Find the line containing "(* ===== verification/Returns.v ===== *)" in the entries below. Restate it and each line after it, word for word, up to and including the line containing "Proof. intros (a & -> & Ha) H. by".

-------- TASK INPUT --------

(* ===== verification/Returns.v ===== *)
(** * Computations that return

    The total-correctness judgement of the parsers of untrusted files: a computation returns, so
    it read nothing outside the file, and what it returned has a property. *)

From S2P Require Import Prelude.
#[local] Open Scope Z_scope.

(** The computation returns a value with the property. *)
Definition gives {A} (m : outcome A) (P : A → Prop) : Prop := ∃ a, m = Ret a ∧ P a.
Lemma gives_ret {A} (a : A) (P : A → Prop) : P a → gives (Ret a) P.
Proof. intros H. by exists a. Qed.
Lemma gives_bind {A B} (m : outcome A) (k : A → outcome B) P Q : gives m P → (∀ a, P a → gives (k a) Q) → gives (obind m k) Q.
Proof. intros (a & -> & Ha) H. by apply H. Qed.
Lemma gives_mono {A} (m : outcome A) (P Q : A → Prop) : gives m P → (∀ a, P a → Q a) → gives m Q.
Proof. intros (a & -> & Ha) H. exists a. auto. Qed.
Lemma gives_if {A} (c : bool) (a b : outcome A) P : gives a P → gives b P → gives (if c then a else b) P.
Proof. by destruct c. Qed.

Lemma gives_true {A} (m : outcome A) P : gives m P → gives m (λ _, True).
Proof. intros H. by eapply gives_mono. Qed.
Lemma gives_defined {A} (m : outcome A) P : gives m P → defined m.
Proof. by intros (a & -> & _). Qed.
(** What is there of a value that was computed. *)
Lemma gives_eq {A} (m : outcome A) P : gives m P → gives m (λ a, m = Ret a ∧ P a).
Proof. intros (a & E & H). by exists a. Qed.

--------
-------- TASK INPUT --------

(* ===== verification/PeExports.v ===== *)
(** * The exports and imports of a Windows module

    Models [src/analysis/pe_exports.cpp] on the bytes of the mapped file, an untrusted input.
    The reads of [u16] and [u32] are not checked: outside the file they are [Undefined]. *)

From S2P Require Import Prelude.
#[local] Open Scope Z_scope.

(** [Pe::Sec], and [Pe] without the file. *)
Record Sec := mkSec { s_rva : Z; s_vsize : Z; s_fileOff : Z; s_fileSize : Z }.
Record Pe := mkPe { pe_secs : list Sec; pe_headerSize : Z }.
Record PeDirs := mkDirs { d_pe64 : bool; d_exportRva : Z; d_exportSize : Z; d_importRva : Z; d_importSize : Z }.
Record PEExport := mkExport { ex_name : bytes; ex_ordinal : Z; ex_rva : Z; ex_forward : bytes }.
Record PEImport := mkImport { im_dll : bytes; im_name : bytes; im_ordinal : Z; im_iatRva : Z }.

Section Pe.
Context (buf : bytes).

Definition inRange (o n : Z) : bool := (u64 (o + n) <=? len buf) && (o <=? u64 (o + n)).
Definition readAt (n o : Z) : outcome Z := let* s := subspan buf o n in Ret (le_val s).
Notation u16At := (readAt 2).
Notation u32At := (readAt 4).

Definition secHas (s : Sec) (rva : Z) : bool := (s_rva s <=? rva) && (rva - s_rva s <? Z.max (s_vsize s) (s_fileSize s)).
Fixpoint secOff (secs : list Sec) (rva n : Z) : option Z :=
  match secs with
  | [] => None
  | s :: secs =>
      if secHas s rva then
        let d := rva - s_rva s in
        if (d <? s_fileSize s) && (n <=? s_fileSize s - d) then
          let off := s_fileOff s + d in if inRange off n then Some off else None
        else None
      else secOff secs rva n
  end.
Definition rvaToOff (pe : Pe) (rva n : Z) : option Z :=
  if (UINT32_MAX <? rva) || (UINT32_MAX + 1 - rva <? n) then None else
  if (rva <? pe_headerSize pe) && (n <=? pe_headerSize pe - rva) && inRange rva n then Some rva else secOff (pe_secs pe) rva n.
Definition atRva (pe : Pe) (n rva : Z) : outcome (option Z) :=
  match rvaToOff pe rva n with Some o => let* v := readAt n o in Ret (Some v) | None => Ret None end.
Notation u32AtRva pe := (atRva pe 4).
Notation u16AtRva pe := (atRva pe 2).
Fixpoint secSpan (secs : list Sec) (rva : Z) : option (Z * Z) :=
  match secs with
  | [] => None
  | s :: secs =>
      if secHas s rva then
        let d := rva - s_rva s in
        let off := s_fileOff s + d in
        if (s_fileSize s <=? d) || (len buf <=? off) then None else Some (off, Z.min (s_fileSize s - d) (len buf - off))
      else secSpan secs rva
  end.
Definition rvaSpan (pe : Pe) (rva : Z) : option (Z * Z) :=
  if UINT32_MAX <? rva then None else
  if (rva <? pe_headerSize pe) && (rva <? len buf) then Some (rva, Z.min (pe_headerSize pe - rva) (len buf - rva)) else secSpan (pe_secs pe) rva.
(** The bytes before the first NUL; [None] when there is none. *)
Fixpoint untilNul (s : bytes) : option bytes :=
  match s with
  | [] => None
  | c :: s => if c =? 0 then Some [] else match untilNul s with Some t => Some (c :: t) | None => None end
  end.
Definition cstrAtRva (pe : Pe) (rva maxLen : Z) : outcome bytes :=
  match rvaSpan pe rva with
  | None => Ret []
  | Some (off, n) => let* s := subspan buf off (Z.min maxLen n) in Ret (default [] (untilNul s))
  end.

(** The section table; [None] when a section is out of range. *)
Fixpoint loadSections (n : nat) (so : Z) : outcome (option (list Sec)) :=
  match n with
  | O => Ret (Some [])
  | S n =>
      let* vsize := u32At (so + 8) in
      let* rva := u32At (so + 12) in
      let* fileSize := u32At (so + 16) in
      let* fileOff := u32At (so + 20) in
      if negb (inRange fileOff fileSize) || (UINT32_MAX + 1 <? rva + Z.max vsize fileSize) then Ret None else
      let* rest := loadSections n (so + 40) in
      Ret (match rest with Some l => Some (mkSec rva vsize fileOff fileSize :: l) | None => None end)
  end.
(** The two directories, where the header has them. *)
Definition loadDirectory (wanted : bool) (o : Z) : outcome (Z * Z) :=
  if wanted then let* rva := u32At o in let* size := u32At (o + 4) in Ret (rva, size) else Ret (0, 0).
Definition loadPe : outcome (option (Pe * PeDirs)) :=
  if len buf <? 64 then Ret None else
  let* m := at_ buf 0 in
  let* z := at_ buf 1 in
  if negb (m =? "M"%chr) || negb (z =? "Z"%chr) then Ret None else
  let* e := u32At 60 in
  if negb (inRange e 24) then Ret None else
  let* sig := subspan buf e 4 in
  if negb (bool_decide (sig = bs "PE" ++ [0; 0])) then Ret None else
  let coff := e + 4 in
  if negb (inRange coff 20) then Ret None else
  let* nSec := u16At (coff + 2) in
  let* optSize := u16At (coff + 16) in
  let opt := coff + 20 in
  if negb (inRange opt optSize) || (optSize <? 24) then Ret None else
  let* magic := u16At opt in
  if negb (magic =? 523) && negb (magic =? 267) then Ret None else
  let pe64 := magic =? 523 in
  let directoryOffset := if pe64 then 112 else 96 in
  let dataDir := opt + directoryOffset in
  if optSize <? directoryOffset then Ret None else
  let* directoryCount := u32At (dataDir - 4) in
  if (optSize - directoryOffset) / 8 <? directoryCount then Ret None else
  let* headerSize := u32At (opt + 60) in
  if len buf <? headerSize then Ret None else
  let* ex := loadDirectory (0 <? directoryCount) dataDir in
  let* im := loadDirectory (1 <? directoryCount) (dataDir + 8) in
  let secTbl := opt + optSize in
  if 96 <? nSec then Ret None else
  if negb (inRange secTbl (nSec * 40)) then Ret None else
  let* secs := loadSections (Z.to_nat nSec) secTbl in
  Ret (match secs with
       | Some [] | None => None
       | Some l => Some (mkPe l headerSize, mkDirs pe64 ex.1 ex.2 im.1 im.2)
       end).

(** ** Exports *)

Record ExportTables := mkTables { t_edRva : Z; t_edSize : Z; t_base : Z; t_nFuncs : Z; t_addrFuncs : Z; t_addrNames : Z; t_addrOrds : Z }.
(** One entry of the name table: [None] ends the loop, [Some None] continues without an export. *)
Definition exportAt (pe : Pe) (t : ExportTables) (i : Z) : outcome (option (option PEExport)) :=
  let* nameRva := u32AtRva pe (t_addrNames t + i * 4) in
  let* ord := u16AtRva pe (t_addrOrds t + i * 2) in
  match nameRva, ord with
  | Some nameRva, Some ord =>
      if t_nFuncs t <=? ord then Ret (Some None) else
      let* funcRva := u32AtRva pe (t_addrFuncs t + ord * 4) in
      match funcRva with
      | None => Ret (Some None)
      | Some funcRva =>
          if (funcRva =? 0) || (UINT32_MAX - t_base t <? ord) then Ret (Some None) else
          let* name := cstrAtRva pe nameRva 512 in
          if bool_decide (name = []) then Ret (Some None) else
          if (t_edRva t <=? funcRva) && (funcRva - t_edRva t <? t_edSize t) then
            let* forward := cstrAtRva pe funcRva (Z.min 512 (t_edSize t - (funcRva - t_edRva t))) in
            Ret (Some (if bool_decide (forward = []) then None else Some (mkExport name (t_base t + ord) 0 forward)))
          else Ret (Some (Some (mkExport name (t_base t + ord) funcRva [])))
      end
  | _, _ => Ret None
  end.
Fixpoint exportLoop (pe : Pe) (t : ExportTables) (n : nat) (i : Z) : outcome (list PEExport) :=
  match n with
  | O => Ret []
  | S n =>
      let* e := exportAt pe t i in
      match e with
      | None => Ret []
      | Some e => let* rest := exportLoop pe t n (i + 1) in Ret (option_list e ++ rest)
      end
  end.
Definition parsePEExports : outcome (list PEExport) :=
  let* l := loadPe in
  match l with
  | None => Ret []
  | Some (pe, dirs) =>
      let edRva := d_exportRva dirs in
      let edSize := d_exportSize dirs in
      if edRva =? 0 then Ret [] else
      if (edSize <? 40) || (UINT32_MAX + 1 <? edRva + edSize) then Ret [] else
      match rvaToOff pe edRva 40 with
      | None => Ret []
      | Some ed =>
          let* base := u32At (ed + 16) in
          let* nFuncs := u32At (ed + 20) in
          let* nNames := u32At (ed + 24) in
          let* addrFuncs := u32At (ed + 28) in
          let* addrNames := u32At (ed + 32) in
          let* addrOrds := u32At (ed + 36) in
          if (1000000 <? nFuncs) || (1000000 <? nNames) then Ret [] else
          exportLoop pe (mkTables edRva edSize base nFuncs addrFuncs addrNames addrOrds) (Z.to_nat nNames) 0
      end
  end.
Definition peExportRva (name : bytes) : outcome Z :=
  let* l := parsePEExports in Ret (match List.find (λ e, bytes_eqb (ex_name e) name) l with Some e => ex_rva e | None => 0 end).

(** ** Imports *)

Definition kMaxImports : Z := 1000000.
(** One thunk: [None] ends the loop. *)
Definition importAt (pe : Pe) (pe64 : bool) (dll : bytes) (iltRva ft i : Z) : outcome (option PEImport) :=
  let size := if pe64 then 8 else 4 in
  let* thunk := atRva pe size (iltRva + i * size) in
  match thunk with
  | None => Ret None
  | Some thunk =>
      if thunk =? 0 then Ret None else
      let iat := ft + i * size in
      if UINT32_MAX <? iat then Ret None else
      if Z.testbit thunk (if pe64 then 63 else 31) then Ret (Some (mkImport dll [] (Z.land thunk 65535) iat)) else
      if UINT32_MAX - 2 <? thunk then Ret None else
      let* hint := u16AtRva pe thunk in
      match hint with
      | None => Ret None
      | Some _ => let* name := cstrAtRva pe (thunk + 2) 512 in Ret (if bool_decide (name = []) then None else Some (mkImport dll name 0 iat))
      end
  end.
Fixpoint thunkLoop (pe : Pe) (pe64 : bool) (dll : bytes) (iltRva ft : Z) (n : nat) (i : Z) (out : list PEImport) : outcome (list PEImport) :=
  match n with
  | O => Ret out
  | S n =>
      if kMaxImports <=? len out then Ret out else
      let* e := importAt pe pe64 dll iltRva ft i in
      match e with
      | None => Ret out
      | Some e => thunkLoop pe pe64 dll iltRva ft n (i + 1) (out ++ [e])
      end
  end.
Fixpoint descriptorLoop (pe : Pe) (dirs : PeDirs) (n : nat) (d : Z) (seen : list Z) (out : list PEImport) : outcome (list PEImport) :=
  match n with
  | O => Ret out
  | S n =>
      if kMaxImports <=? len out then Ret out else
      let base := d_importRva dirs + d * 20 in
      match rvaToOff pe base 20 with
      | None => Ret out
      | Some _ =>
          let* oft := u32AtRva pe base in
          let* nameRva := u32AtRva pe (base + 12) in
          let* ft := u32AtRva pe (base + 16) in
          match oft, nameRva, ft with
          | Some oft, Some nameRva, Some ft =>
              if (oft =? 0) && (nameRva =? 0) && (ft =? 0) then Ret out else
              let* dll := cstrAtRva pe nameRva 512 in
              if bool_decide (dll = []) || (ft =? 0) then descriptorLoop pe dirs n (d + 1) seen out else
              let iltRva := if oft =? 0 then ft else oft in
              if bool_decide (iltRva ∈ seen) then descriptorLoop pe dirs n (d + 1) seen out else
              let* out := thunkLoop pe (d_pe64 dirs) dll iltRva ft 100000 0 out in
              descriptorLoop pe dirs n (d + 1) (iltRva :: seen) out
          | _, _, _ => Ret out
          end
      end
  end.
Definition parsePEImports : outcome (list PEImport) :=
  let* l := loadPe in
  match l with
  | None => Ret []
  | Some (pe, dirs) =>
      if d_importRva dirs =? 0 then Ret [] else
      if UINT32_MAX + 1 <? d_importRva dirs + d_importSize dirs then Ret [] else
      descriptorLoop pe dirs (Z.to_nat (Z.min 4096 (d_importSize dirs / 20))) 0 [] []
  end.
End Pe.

--------

THE COMPLETED TASK
(* ===== verification/Returns.v ===== *)
(** * Computations that return

    The total-correctness judgement of the parsers of untrusted files: a computation returns, so
    it read nothing outside the file, and what it returned has a property. *)

From S2P Require Import Prelude.
#[local] Open Scope Z_scope.

(** The computation returns a value with the property. *)
Definition gives {A} (m : outcome A) (P : A → Prop) : Prop := ∃ a, m = Ret a ∧ P a.
Lemma gives_ret {A} (a : A) (P : A → Prop) : P a → gives (Ret a) P.
Proof. intros H. by exists a. Qed.
Lemma gives_bind {A B} (m : outcome A) (k : A → outcome B) P Q : gives m P → (∀ a, P a → gives (k a) Q) → gives (obind m k) Q.
Proof. intros (a & -> & Ha) H. by apply H. Qed.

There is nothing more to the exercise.